**The task**
All of the entries are to be returned word for word.

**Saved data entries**
<<<<

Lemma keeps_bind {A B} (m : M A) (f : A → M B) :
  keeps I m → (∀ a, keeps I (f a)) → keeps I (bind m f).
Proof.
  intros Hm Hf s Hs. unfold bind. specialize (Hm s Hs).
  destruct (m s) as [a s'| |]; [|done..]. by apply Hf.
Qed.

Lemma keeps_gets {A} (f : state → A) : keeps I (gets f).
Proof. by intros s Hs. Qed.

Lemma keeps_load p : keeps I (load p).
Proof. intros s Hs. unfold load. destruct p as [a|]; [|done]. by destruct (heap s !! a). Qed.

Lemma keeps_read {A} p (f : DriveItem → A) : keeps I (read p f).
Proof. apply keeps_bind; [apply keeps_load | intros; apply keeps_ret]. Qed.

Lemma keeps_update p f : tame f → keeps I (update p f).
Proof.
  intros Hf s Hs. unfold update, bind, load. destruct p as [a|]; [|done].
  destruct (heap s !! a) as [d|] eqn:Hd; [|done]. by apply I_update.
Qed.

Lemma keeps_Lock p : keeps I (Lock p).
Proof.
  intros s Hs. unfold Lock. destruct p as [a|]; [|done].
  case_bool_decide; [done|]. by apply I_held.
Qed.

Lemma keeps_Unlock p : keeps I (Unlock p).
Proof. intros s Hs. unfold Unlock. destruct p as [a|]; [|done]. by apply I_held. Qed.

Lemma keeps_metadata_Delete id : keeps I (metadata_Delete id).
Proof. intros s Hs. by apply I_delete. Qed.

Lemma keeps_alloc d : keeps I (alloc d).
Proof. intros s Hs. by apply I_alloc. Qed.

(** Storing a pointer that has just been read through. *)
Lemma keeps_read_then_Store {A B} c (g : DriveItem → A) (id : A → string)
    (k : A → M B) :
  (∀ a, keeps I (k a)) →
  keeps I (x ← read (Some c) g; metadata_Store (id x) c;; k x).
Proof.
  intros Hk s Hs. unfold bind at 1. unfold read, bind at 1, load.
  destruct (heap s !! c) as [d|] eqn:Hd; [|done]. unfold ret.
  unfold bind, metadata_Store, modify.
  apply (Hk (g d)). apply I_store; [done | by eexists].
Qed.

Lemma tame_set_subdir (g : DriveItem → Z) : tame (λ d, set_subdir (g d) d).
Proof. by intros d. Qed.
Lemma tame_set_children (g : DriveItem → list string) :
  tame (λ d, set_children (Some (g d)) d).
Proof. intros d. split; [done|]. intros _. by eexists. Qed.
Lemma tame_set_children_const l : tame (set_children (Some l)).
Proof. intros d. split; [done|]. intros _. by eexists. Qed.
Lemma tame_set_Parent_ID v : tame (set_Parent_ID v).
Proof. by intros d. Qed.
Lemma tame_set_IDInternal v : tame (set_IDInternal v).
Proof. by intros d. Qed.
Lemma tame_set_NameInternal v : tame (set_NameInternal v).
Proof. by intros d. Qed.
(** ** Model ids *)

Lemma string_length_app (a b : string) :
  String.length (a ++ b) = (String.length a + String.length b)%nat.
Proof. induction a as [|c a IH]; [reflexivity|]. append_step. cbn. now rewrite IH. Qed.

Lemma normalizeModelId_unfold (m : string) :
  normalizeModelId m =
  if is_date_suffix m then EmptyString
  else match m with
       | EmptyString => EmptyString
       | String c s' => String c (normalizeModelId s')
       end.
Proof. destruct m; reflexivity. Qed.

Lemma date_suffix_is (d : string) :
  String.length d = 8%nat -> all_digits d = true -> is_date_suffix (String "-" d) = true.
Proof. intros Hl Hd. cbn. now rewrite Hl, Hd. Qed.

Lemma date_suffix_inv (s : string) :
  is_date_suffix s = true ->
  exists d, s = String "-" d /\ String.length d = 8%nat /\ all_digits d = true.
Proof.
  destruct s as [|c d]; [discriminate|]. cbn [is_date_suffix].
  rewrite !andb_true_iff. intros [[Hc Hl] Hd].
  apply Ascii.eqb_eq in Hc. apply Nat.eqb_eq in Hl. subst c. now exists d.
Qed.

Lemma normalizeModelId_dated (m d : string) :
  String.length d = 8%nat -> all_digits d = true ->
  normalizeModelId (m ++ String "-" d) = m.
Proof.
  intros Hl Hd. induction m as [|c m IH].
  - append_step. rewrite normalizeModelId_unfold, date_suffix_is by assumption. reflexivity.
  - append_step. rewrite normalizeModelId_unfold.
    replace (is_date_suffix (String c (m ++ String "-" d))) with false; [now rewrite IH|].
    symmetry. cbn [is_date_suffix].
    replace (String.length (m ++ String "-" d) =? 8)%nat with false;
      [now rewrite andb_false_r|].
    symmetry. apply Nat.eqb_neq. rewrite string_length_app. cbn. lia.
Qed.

>>>>

**Answer to this task**
Lemma keeps_bind {A B} (m : M A) (f : A → M B) :
  keeps I m → (∀ a, keeps I (f a)) → keeps I (bind m f).
Proof.
  intros Hm Hf s Hs. unfold bind. specialize (Hm s Hs).
  destruct (m s) as [a s'| |]; [|done..]. by apply Hf.
Qed.

Lemma keeps_gets {A} (f : state → A) : keeps I (gets f).
Proof. by intros s Hs. Qed.

Lemma keeps_load p : keeps I (load p).
Proof. intros s Hs. unfold load. destruct p as [a|]; [|done]. by destruct (heap s !! a). Qed.

Lemma keeps_read {A} p (f : DriveItem → A) : keeps I (read p f).
Proof. apply keeps_bind; [apply keeps_load | intros; apply keeps_ret]. Qed.

Lemma keeps_update p f : tame f → keeps I (update p f).
Proof.
  intros Hf s Hs. unfold update, bind, load. destruct p as [a|]; [|done].
  destruct (heap s !! a) as [d|] eqn:Hd; [|done]. by apply I_update.
Qed.

Lemma keeps_Lock p : keeps I (Lock p).
Proof.
  intros s Hs. unfold Lock. destruct p as [a|]; [|done].
  case_bool_decide; [done|]. by apply I_held.
Qed.

Lemma keeps_Unlock p : keeps I (Unlock p).
Proof. intros s Hs. unfold Unlock. destruct p as [a|]; [|done]. by apply I_held. Qed.

Lemma keeps_metadata_Delete id : keeps I (metadata_Delete id).
Proof. intros s Hs. by apply I_delete. Qed.

Lemma keeps_alloc d : keeps I (alloc d).
Proof. intros s Hs. by apply I_alloc. Qed.

(** Storing a pointer that has just been read through. *)
Lemma keeps_read_then_Store {A B} c (g : DriveItem → A) (id : A → string)
    (k : A → M B) :
  (∀ a, keeps I (k a)) →
  keeps I (x ← read (Some c) g; metadata_Store (id x) c;; k x).
Proof.
  intros Hk s Hs. unfold bind at 1. unfold read, bind at 1, load.
  destruct (heap s !! c) as [d|] eqn:Hd; [|done]. unfold ret.
  unfold bind, metadata_Store, modify.
  apply (Hk (g d)). apply I_store; [done | by eexists].
Qed.

Lemma tame_set_subdir (g : DriveItem → Z) : tame (λ d, set_subdir (g d) d).
Proof. by intros d. Qed.
Lemma tame_set_children (g : DriveItem → list string) :
  tame (λ d, set_children (Some (g d)) d).
Proof. intros d. split; [done|]. intros _. by eexists. Qed.
Lemma tame_set_children_const l : tame (set_children (Some l)).
Proof. intros d. split; [done|]. intros _. by eexists. Qed.
Lemma tame_set_Parent_ID v : tame (set_Parent_ID v).
Proof. by intros d. Qed.
Lemma tame_set_IDInternal v : tame (set_IDInternal v).
Proof. by intros d. Qed.
Lemma tame_set_NameInternal v : tame (set_NameInternal v).
Proof. by intros d. Qed.
(** ** Model ids *)

Lemma string_length_app (a b : string) :
  String.length (a ++ b) = (String.length a + String.length b)%nat.
Proof. induction a as [|c a IH]; [reflexivity|]. append_step. cbn. now rewrite IH. Qed.

Lemma normalizeModelId_unfold (m : string) :
  normalizeModelId m =
  if is_date_suffix m then EmptyString
  else match m with
       | EmptyString => EmptyString
       | String c s' => String c (normalizeModelId s')
       end.
Proof. destruct m; reflexivity. Qed.

Lemma date_suffix_is (d : string) :
  String.length d = 8%nat -> all_digits d = true -> is_date_suffix (String "-" d) = true.
Proof. intros Hl Hd. cbn. now rewrite Hl, Hd. Qed.

Lemma date_suffix_inv (s : string) :
  is_date_suffix s = true ->
  exists d, s = String "-" d /\ String.length d = 8%nat /\ all_digits d = true.
Proof.
  destruct s as [|c d]; [discriminate|]. cbn [is_date_suffix].
  rewrite !andb_true_iff. intros [[Hc Hl] Hd].
  apply Ascii.eqb_eq in Hc. apply Nat.eqb_eq in Hl. subst c. now exists d.
Qed.

Lemma normalizeModelId_dated (m d : string) :
  String.length d = 8%nat -> all_digits d = true ->
  normalizeModelId (m ++ String "-" d) = m.
Proof.
  intros Hl Hd. induction m as [|c m IH].
  - append_step. rewrite normalizeModelId_unfold, date_suffix_is by assumption. reflexivity.
  - append_step. rewrite normalizeModelId_unfold.
    replace (is_date_suffix (String c (m ++ String "-" d))) with false; [now rewrite IH|].
    symmetry. cbn [is_date_suffix].
    replace (String.length (m ++ String "-" d) =? 8)%nat with false;
      [now rewrite andb_false_r|].
    symmetry. apply Nat.eqb_neq. rewrite string_length_app. cbn. lia.
Qed.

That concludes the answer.